Enforcement of the dress turns into a battle each summer, but the verbal skirmishes have been heightened this July because Rome has been in the grips of a relentless heat wave.
For weeks, temperatures have reached into the 90 degrees Fahrenheit each day and the thousands of tourists trudging through the streets seem dressed more for a day at the beach -- shorts, miniskirts, tank tops for both men and women. The city's policemen have been out in force to assure tourists don't cool off their feet in the Trevi Fountain and other landmarks.
At the Vatican, authorities have erected signs showing that no one can enter the basilica with bare legs and bare shoulders. Guards --neatly dressed in shirts and ties -- patrol the entrances.
Showing true entrepreneurial spirit, vendors have popped up at various points around the vast square, keeping one step ahead of the police.
A student identifying himself as Marko from Yugoslavia, visiting the Vatican with his grandmother, plunked down a euro for paper pants, but promptly ripped them as he tried to pull them up above his shorts. A vendor reluctantly reached into his black plastic bag for another pair.
"The information we got was that the dress code only applied when the pope was here," said Becky Haskin, 44, visiting from Fort Worth, Texas, with three friends.

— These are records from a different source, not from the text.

Lemma lstrip_by_clean (l : list ascii) :
  forallb (fun c => negb (blank c)) l = true -> lstrip_by blank l = l.
Proof.
  destruct l as [|c r]; simpl; [reflexivity|].
  intros H. apply andb_true_iff in H as [Hc _].
  now destruct (blank c).
Qed.

(** A text without blanks, with blanks around it, strips to itself. *)
Lemma strip_by_sandwich (w1 u w2 : list ascii) :
  forallb blank w1 = true ->
  forallb blank w2 = true ->
  forallb (fun c => negb (blank c)) u = true ->
  strip_by blank (w1 ++ u ++ w2) = u.
Proof.
  intros F1 F2 Fu. unfold strip_by, rstrip_by.
  rewrite (lstrip_by_blanks w1 _ F1).
  assert (E2 : lstrip_by blank w2 = []).
  { rewrite <- (app_nil_r w2). now rewrite lstrip_by_blanks. }
  destruct u as [|c r].
  - simpl. now rewrite E2.
  - assert (E : lstrip_by blank ((c :: r) ++ w2) = (c :: r) ++ w2).
    { simpl in *. apply andb_true_iff in Fu as [Hc _].
      now destruct (blank c). }
    rewrite E, rev_app_distr, lstrip_by_blanks by now rewrite forallb_rev.
    rewrite lstrip_by_clean by now rewrite forallb_rev.
    apply rev_involutive.
Qed.

End StripFacts.

Section TextFacts.

Lemma chars_text (l : list ascii) : chars (text l) = l.
Proof. apply list_ascii_of_string_of_list_ascii. Qed.

Lemma text_chars (s : string) : text (chars s) = s.
Proof. apply string_of_list_ascii_of_string. Qed.

(** [s.strip().strip() == s.strip()] *)
Lemma strip_idempotent (l : list ascii) : strip (strip l) = strip l.
Proof. apply strip_by_idempotent. Qed.

(** A text that [split] cuts in two or more pieces holds the
    separator. *)
Lemma split_two_In (sep : ascii) (l : list ascii) a b rest :
  split sep l = a :: b :: rest -> In sep l.
Proof.
  revert a b rest. induction l as [|c r IH]; simpl; intros a b rest H.
  - discriminate.
  - destruct (Ascii.eqb c sep) eqn:E.
    + left. now apply Ascii.eqb_eq.
    + right. destruct (split sep r) as [|h [|h' t]] eqn:S; try discriminate.
      eapply IH. reflexivity.
Qed.

Lemma list_eqb_eq (a b : list ascii) : list_eqb a b = true -> a = b.
Proof.
  revert b. induction a as [|x a IH]; intros [|y b]; simpl; try discriminate.
  - reflexivity.
  - intros H. apply andb_true_iff in H as [H1 H2].
    apply Ascii.eqb_eq in H1. subst. f_equal. now apply IH.
Qed.

Lemma forallb_false_In {A} (p : A -> bool) (l : list A) :
  forallb p l = false -> exists x, In x l /\ p x = false.
Proof.
  induction l as [|a l IH]; simpl; [discriminate|].
  destruct (p a) eqn:Ha; simpl.
  - intros H. destruct (IH H) as (x & Hx & Px). exists x. now split; [right|].
  - intros _. exists a. now split; [left|].
Qed.

End TextFacts.

(** ** Facts about [float(str)] *)

Section FloatFacts.

(** What a character outside [float_char] is not. *)
Lemma float_char_false (c : ascii) :
  float_char c = false ->
  is_digit c = false
  /\ c <> "_"%char /\ c <> "-"%char /\ c <> "+"%char /\ c <> "."%char
  /\ to_lower c <> "e"%char
  /\ ~ In (to_lower c) (chars "infinity")
  /\ ~ In (to_lower c) (chars "nan").
Proof.
  destruct c as [[] [] [] [] [] [] [] []]; intros H;
    try discriminate H;
    (repeat split; try reflexivity; try discriminate;
     simpl; intuition discriminate).
Qed.

(** A character of [float_char] is not a blank of any kind. *)
Lemma float_char_not_space (c : ascii) :
  float_char c = true -> is_space c = false.
Proof.
  destruct c as [[] [] [] [] [] [] [] []]; intros H;
    try discriminate H; reflexivity.
Qed.

Lemma number_space_is_space (c : ascii) :
  is_number_space c = true -> is_space c = true.
Proof.
  destruct c as [[] [] [] [] [] [] [] []]; intros H;
    try discriminate H; reflexivity.
Qed.

Lemma span_digits_spec (l : list ascii) :
  l = fst (span_digits l) ++ snd (span_digits l)
  /\ forallb is_digit (fst (span_digits l)) = true.
Proof.
  induction l as [|c r [IH1 IH2]]; simpl; [now split|].
  destruct (is_digit c) eqn:Hc; simpl.
  - destruct (span_digits r) as [d rest]; simpl in *.
    split; [now rewrite IH1 at 1 | now rewrite Hc].
  - now split.
Qed.

Lemma In_not_digit (c : ascii) (l : list ascii) :
  is_digit c = false -> In c l -> forallb is_digit l = false.
Proof.
  intros Hc. induction l as [|a l IH]; simpl; [tauto|].
  intros [-> | H].
  - now rewrite Hc.
  - rewrite (IH H). apply andb_false_r.
Qed.

Lemma span_digits_rest (c : ascii) (l : list ascii) :
  is_digit c = false -> In c l -> In c (snd (span_digits l)).
Proof.
  intros Hc H. destruct (span_digits_spec l) as [E D].
  rewrite E in H. apply in_app_or in H as [H | H]; [|exact H].
  rewrite (In_not_digit c _ Hc H) in D. discriminate.
Qed.

Lemma strip_underscores_In (c : ascii) (l u : list ascii) (p : bool) :
  c <> "_"%char -> In c l -> strip_underscores p l = Some u -> In c u.
Proof.
  intros Hc. revert p u. induction l as [|a l IH]; intros p u Hin H.
  - destruct Hin.
  - simpl in H. destruct (Ascii.eqb a "_") eqn:E.
    + apply Ascii.eqb_eq in E. subst a.
      destruct Hin as [Hin | Hin]; [now symmetry in Hin|].
      destruct l as [|d l']; [discriminate|].
      destruct (p && is_digit d); [|discriminate].
      eapply IH; eauto.
    + destruct (strip_underscores (is_digit a) l) as [r'|] eqn:S;
        [|discriminate].
      inversion H; subst u. destruct Hin as [-> | Hin]; [now left|].
      right. eapply IH; eauto.
Qed.

Lemma parse_sign_In (c : ascii) (l : list ascii) :
  c <> "-"%char -> c <> "+"%char -> In c l -> In c (snd (parse_sign l)).
Proof.
  intros H1 H2 Hin. destruct l as [|a l]; [destruct Hin|].
  simpl. destruct (Ascii.eqb a "-") eqn:E1.
  - apply Ascii.eqb_eq in E1. subst. destruct Hin; [congruence | assumption].
  - destruct (Ascii.eqb a "+") eqn:E2; [|exact Hin].
    apply Ascii.eqb_eq in E2. subst. destruct Hin; [congruence | assumption].
Qed.

Lemma parse_exponent_stranger (c : ascii) (l : list ascii) :
  float_char c = false -> In c l -> parse_exponent l = None.
Proof.
  intros Hc Hin.
  destruct (float_char_false c Hc) as (D & _ & Hm & Hp & _ & He & _).
  destruct l as [|a r]; [destruct Hin|].
  simpl. destruct (Ascii.eqb (to_lower a) "e") eqn:E; [|reflexivity].
  apply Ascii.eqb_eq in E.
  destruct Hin as [-> | Hin]; [contradiction|].
  pose proof (parse_sign_In c r Hm Hp Hin) as H.
  destruct (parse_sign r) as [neg ds]. simpl in H.
  now rewrite (In_not_digit c ds D H).
Qed.

Lemma parse_decimal_stranger (c : ascii) (l : list ascii) :
  float_char c = false -> In c l -> parse_decimal l = None.
Proof.
  intros Hc Hin. unfold parse_decimal.
  destruct (float_char_false c Hc) as (D & _ & _ & _ & Hd & _).
  pose proof (span_digits_rest c l D Hin) as H1.
  destruct (span_digits l) as [ip r1]. simpl in H1.
  assert (H2 : In c
                 (snd (match r1 with
                       | a :: r =>
                           if Ascii.eqb a "." then span_digits r else ([], r1)
                       | [] => ([], [])
                       end))).
  { destruct r1 as [|a r]; [destruct H1|].
    destruct (Ascii.eqb a ".") eqn:E; [|exact H1].
    apply Ascii.eqb_eq in E. subst a.
    destruct H1 as [H1 | H1]; [now symmetry in H1|].
    now apply span_digits_rest. }
  destruct (match r1 with
            | a :: r => if Ascii.eqb a "." then span_digits r else ([], r1)
            | [] => ([], [])
            end) as [fp r2].
  simpl in H2. rewrite (parse_exponent_stranger c r2 Hc H2).
  now destruct (Nat.eqb _ 0).
Qed.

Lemma ci_eqb_stranger (c : ascii) (l : list ascii) (pattern : string) :
  In c l -> ~ In (to_lower c) (chars pattern) -> ci_eqb l pattern = false.
Proof.
  intros Hin Hp. unfold ci_eqb.
  destruct (list_eqb _ _) eqn:E; [|reflexivity].
  apply list_eqb_eq in E. exfalso. apply Hp. rewrite <- E.
  now apply in_map.
Qed.

(** A text with a character outside [float_char] is not a number. *)
Lemma float_of_text_stranger (c : ascii) (t : list ascii) :
  float_char c = false -> In c t -> float_of_text t = None.
Proof.
  intros Hc Hin. unfold float_of_text.
  destruct (float_char_false c Hc) as (_ & Hu & Hm & Hp & _ & _ & Hi & Hn).
  destruct (strip_underscores false t) as [u|] eqn:S; [|reflexivity].
  pose proof (strip_underscores_In c _ _ _ Hu Hin S) as Hin'.
  pose proof (parse_sign_In c u Hm Hp Hin') as Hb.
  destruct (parse_sign u) as [neg body]. simpl in Hb.
  rewrite (parse_decimal_stranger c body Hc Hb).
  rewrite (ci_eqb_stranger c body "inf" Hb)
    by (intros H; apply Hi; simpl in *; tauto).
  rewrite (ci_eqb_stranger c body "infinity" Hb Hi).
  now rewrite (ci_eqb_stranger c body "nan" Hb Hn).
Qed.

(** [float(s)] raises [ValueError] for every text that holds a colon. *)
Lemma py_float_colon (l : list ascii) :
  In ":"%char l -> py_float l = None.
Proof.
  intros Hin. unfold py_float, number_strip.
  apply (float_of_text_stranger ":"); [reflexivity|].
  now apply strip_by_In.
Qed.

Blocked on their first attempt, they bought a pair of paper pants and two shawls. "It was worth it," she said.
Not only the Vatican but the diocese of Rome and its hundreds of churches require what authorities consider appropriate dress. But unlike the Vatican, most of the churches cannot afford guards and -- in the heat of this summer -- they have become cool refuges for the barely clad.
Some tourists do come prepared, pulling out pants and shirts from their backpacks and changing in St. Peter's Square, often prompting whistles and cat calls from onlookers.